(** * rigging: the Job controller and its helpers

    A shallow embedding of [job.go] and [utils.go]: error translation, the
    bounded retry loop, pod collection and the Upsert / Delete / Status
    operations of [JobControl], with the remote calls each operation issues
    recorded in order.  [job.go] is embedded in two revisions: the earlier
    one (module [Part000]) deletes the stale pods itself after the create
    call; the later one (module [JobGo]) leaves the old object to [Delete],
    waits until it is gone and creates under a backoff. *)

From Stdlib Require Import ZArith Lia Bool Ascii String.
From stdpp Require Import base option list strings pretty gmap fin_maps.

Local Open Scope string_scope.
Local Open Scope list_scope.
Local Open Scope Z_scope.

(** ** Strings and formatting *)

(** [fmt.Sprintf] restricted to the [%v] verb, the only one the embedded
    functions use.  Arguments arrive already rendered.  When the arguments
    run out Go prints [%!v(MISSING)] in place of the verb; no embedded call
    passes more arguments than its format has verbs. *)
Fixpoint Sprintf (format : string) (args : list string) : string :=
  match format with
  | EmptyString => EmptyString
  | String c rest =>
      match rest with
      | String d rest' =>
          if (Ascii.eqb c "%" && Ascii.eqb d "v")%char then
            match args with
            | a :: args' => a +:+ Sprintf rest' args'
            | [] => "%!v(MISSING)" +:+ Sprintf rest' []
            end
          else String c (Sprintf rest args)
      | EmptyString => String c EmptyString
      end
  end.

* * *

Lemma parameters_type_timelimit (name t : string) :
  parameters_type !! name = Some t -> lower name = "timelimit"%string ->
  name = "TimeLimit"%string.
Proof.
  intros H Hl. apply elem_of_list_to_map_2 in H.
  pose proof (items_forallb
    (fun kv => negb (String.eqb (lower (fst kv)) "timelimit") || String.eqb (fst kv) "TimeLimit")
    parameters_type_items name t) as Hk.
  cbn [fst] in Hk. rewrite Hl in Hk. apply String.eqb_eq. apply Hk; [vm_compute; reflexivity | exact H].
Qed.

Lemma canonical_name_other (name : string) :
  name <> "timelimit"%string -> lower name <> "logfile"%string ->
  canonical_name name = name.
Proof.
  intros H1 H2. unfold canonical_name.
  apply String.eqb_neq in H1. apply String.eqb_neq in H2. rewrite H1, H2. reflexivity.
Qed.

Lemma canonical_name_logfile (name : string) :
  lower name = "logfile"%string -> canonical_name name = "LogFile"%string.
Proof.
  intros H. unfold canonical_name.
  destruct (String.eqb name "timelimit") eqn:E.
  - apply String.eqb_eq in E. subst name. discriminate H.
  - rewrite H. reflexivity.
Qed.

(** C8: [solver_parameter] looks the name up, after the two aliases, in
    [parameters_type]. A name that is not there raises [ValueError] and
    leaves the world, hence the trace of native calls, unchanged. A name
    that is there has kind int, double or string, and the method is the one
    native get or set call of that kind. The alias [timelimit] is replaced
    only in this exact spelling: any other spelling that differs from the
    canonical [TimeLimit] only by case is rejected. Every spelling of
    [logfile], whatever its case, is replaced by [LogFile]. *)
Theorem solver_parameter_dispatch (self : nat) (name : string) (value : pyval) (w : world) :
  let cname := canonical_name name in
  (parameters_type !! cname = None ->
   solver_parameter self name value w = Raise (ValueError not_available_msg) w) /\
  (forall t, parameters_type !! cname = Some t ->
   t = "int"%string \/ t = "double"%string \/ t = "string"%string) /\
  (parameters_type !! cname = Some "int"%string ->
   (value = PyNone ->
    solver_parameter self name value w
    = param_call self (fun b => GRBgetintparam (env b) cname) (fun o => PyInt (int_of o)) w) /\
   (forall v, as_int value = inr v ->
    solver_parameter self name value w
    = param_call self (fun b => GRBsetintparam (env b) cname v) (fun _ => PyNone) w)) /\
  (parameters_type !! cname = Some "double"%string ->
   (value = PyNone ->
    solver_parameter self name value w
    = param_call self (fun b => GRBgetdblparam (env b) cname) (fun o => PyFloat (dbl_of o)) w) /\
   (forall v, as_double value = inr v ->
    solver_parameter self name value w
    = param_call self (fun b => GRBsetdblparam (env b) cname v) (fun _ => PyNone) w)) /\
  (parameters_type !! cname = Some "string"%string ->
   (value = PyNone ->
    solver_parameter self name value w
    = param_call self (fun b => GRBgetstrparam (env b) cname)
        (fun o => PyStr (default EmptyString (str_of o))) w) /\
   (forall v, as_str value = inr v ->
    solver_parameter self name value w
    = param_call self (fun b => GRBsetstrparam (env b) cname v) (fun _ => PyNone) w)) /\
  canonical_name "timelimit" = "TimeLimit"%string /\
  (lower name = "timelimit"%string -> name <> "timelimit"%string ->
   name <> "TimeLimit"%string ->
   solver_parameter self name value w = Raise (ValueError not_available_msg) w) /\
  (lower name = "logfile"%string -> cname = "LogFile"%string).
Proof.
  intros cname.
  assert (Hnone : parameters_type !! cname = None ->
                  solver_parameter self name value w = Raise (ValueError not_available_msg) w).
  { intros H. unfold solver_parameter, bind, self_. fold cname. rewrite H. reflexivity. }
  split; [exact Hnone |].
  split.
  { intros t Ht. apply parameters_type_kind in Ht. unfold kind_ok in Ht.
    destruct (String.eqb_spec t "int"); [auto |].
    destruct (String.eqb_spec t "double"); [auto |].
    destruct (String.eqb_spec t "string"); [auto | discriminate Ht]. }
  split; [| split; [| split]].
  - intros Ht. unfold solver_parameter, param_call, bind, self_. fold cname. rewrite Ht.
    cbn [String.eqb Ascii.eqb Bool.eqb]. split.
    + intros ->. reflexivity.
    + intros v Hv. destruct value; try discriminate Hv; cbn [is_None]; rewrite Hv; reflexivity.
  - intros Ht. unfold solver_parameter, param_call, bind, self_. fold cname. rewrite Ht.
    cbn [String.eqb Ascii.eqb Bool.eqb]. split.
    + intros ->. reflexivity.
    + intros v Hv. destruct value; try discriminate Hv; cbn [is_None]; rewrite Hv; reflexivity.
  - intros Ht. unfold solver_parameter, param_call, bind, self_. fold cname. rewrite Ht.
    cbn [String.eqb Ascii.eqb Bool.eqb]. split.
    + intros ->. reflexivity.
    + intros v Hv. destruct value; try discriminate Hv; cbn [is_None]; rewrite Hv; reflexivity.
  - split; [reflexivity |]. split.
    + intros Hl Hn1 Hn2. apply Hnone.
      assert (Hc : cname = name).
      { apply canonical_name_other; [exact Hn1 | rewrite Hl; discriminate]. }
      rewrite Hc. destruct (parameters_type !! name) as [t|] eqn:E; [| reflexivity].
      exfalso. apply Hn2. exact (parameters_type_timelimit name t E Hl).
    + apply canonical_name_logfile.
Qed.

--

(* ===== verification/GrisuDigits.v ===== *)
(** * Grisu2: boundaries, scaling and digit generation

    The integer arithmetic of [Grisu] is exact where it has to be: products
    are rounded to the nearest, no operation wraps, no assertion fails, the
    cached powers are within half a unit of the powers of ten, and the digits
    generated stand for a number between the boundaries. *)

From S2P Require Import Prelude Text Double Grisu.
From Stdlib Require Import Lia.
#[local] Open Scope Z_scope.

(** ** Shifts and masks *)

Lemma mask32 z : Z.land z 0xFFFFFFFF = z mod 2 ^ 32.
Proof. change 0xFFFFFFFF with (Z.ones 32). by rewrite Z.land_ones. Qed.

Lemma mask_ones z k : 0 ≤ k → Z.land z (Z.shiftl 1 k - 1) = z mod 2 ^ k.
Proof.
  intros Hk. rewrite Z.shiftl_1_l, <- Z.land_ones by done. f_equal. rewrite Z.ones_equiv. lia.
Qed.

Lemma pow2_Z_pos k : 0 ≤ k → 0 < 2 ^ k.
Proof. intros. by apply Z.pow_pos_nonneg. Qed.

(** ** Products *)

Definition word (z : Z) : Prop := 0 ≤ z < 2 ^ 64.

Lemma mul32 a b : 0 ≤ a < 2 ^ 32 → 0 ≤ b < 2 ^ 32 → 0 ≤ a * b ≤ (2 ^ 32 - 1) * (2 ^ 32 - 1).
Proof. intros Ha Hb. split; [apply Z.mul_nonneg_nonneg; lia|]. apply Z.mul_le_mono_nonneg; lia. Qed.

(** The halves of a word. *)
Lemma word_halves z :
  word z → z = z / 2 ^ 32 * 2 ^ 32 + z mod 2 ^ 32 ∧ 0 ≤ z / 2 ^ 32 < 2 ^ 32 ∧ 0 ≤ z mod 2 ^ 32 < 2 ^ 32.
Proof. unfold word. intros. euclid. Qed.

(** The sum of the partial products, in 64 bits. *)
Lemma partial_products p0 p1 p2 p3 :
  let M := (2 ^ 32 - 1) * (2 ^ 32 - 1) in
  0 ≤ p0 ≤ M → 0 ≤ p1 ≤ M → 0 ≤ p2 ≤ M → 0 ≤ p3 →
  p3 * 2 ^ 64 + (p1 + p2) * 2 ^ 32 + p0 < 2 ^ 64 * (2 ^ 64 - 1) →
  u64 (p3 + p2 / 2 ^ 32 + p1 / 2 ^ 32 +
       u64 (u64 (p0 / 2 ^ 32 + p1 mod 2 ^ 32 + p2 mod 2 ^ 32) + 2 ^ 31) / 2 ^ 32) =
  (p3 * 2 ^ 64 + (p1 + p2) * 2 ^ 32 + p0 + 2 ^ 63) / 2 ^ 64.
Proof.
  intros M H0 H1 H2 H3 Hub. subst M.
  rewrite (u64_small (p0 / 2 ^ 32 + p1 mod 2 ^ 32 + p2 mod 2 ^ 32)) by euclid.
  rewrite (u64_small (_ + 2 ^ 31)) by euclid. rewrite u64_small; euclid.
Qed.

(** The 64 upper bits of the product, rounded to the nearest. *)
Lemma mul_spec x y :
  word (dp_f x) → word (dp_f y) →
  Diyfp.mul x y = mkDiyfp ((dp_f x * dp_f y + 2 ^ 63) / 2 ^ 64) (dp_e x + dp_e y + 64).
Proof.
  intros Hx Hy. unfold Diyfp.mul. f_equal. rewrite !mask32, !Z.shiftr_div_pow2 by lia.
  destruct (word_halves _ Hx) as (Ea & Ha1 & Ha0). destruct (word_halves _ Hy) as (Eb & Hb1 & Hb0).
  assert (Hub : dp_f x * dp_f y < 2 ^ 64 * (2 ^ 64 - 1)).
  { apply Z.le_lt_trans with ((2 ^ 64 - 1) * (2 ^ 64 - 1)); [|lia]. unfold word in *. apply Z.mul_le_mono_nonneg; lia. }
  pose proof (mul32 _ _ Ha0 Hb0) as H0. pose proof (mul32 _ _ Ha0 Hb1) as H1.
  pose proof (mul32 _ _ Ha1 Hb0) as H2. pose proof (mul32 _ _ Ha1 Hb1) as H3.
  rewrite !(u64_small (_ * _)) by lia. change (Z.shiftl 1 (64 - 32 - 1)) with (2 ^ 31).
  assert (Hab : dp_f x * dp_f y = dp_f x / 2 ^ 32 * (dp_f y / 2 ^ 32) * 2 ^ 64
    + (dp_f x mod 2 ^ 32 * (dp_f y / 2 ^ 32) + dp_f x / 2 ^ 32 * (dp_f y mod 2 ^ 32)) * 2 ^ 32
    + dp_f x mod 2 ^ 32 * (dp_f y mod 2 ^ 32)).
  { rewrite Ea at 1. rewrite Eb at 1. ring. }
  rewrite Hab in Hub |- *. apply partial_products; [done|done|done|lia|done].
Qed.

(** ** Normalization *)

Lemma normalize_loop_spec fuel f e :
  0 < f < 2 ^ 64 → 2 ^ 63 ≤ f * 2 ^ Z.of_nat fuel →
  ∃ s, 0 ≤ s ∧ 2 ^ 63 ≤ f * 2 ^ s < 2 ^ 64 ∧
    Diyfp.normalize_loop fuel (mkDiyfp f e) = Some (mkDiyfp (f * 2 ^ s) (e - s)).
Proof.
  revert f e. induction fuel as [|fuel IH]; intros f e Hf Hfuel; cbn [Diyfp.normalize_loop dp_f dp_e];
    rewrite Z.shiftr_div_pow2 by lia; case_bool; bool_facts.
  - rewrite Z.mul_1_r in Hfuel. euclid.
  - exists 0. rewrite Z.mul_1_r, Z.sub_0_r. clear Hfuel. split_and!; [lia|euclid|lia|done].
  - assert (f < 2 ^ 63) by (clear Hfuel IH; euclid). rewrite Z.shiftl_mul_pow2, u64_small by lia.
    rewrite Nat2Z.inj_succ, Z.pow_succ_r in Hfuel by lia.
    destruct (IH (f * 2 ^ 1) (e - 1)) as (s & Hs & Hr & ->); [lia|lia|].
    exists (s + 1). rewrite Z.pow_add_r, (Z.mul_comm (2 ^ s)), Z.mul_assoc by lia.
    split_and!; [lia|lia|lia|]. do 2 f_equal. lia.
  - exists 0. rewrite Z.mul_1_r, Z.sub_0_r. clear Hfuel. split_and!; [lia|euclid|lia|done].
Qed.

* _EXERCISE_
Search the material above for lines containing the string "mkDiyfp", then pull them out.

* _YOUR SOLUTION_
  Diyfp.mul x y = mkDiyfp ((dp_f x * dp_f y + 2 ^ 63) / 2 ^ 64) (dp_e x + dp_e y + 64).
    Diyfp.normalize_loop fuel (mkDiyfp f e) = Some (mkDiyfp (f * 2 ^ s) (e - s)).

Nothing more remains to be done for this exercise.